Pretty quiet out here on the farm this week, even with the slight break in the really hot weather we have been just chugging along with the usual chores.  The mid summer meeting season seems to have arrived and so we have been trying to attend some that we think might be good for us to participate in.  Most of the farmer meetings are in the winter when we all have lots of time to think about new ideas but it is all on paper or in slides.  There is a period during the growing season when short events happen, usually afternoon or evening, that allow us to actually see things growing, in person!

This week we attended a seed saving workshop.  With over 200 varieties of crops that we grow, it is just not possible to think about saving our own seed.  To do a good job of saving seed one really needs good isolation from other like plants so that you can be assured of no cross pollination, that would be really hard for us to achieve.  We have been interested in this for several years now, particularly in the heirloom tomatoes.  From time to time we have ordered tomato seed and when they began to produce it was clear that it was not what we had ordered, imagine how excited I might get if the Cherokee Purples turned out to be something else!  So we are looking at beginning to make selections for fruit quality and plant strength in some of these heirloom tomatoes so that we can have some more control over one of our most important crops.  In the back of my head I also have an interest in trying to develop our own Poblano pepper that would produce consistently under our conditions here in North Carolina.  We have trialed at least a dozen Poblano varieties and have found only one that does reasonably well and are afraid that we may not be able to get that one for too much longer.  The seed business these days has been in great flux as it becomes more and more consolidated.  We have lost several varieties over the past few years as the new companies decide to discontinue varieties for one reason or another (the main reason being dollar$).  I’m not sure it’s not just the heat that makes my head swim with such ideas!

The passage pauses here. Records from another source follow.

(** The order in which the peers answer does not matter: when the peers are different and
no page repeats a key, any order of the pages gives the same merged page, cursor included,
and the same conflicts. *)
Lemma fan_in_order_irrelevant request request' rs rs' fs fs' :
  rs ≡ₚ rs' → distinct_pages rs →
  let f := merge_remote_records_fan_in entry_hash cursors_text request rs fs in
  let f' := merge_remote_records_fan_in entry_hash cursors_text request' rs' fs' in
  merged f = merged f' ∧ conflicts f = conflicts f'.
Proof.
  intros Hp Hd. cbn zeta. unfold merge_remote_records_fan_in. cbn [merged conflicts]. fold (settled rs). fold (settled rs').
  enough (settled rs = settled rs') as E.
  { rewrite E, (cursors_perm rs rs' Hp); [done|apply Hd]. }
  rewrite !settled_by_keys, (merged_keys_perm rs rs' Hp). generalize (btree_keys (by_key entry_hash rs')) as ks.
  assert (∀ k, settle_key (k, sources_at k (all_sources rs)) = settle_key (k, sources_at k (all_sources rs'))) as E.
  { intros k. unfold settle_key. simpl. rewrite (sort_unique _ (sources_at k (all_sources rs'))); [done| |by apply distinct_peers].
    apply filter_perm. by apply all_sources_perm. }
  intros ks. induction ks as [|k ks IH]; [done|]. simpl. rewrite E. destruct (settle_key _); [f_equal|]; exact IH.
Qed.
End merging.

(** * Concrete selections and merges *)

Module Polling.
#[export] Existing Instance Exchange.unit_wire.
#[export] Instance no_hints : RequestHints := {| query_dimension := λ _, 0; vector_allows_stale := λ _, false; text_allows_stale := λ _, false |}.

Definition peer (id : string) (caps : list string) : PeerPresence := mkPresence id id "websocket" None caps [] ∅.

Definition crowd : list PeerPresence := [peer "pa" []; peer "pb" ["pull_records"]; peer "pc" ["pull_records"]].

Definition room (cfg : SessionAuthConfig) : SyncState :=
  let s := Link.start demo_db cfg true in
  let r := router s in
  set_router (mkRouter (config r) 0 ∅ ∅ (foldl update_peer_presence ∅ crowd) 0 0 0) s.

Definition anyone (needs : bool) : RemoteInterestPolicy := mkPolicy TargetAny None [] needs.

Lemma selection_sound_witness :
  resolve_relay_peers_for_policy (room Link.relaxed) (mkPolicy TargetPeers None ["pc"; "pa"; "px"] true) (Some "pull_records") None
    = Ok [peer "pc" ["pull_records"]] ∧
  Forall (.∈ relay_peer_candidates (room Link.relaxed)) [peer "pc" ["pull_records"]].
Proof.
  assert (resolve_relay_peers_for_policy (room Link.relaxed) (mkPolicy TargetPeers None ["pc"; "pa"; "px"] true) (Some "pull_records") None
    = Ok [peer "pc" ["pull_records"]]) as E by (by vm_compute).
  split; [exact E|]. destruct (selection_sound _ _ _ _ _ E) as [H _]. specialize (H eq_refl).
  eapply Forall_impl; [exact H|]. by intros x [? _].
Defined.

Lemma selection_best_witness :
  explicit_policy_peers (anyone false) = Ok None ∧
  ∃ x, x ∈ relay_peer_candidates (room Link.relaxed) ∧ peer_id x = "pb" ∧
    peer_supports_request x (Some "pull_records") None = true.
Proof.
  split; [reflexivity|]. pose proof (selection_best (room Link.relaxed) (anyone false) (Some "pull_records") None eq_refl) as H.
  replace (select_relay_peer_for_policy (room Link.relaxed) (anyone false) (Some "pull_records") None) with (Ok "pb" : result string) in H
    by (by vm_compute).
  destruct H as (x & Hx & Hid & _ & _ & Hbest). exists x. split; [exact Hx|]. split; [exact Hid|].
  apply (Hbest (peer "pc" ["pull_records"])); [|by vm_compute|done].
  apply (list_elem_of_lookup_2 _ 2). by vm_compute.
Defined.

Definition hash_of (e : RecordEntry) : option string :=
  match entry_value e with RJson (JString s) => Some s | _ => None end.

Definition cursors_text (m : gmap string string) : option string :=
  Some ("{" +:+ foldr (λ p t, p.1 +:+ ":" +:+ p.2 +:+ t) "" (btree_list m) +:+ "}").

Definition page (id : string) (l : list (string * string)) (c : option string) : RemotePeerRecords :=
  mkPeerRecords id WebSocket (mkScanResult ((λ p, mkRecordEntry p.1 (RJson (JString p.2))) <$> l) c).

Definition pages : list RemotePeerRecords :=
  [page "pc" [("b", "new"); ("a", "1")] (Some "b"); page "pb" [("b", "old"); ("c", "3")] None].

Lemma fan_in_order_irrelevant_witness :
  let f := merge_remote_records_fan_in hash_of cursors_text "q" pages [] in
  entry_key <$> scan_entries (merged f) = ["a"; "b"; "c"] ∧ conflict_key <$> conflicts f = ["b"] ∧
  merged f = merged (merge_remote_records_fan_in hash_of cursors_text "q" (reverse pages) []).
Proof.
  cbn zeta. split; [by vm_compute|]. split; [by vm_compute|].
  apply (fan_in_order_irrelevant hash_of cursors_text "q" "q" pages (reverse pages) [] []); [by rewrite reverse_Permutation|].
  split; [apply (bool_decide_unpack _); by vm_compute|]. repeat constructor; apply (bool_decide_unpack _); by vm_compute.
Defined.

(** The cursor of a merge is the text of a JSON object, which the peers compare as a key:
a second page asked with it holds no key that begins below a brace. *)
Lemma fan_in_cursor_ends :
  let more := page "pb" [("b", "old")] (Some "b") in
  let f := merge_remote_records_fan_in hash_of cursors_text "q" [more] [] in
  next_cursor (pr_result more) = Some "b" ∧ matches_key (with_cursor scan_default (Some "b")) "c" = true ∧
  next_cursor (merged f) = Some "{pb:b}" ∧ matches_key (with_cursor scan_default (next_cursor (merged f))) "c" = false.
Proof. by vm_compute. Qed.
End Polling.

The Broadbrested turkeys, known here on the farm as the “little guys”, are three weeks old now and will graduate to going outside from the Poultry Villa during the day to get them used to eating grass and sunshine and their new mother ship.  After two weeks of day time privileges they get to go out to the fields for good.  First along side, but separated by a fence, the “big boys” and finally total integration.

Picture of the Week
The Broadbreasted White Turkeys thinking about making a run for the outdoors!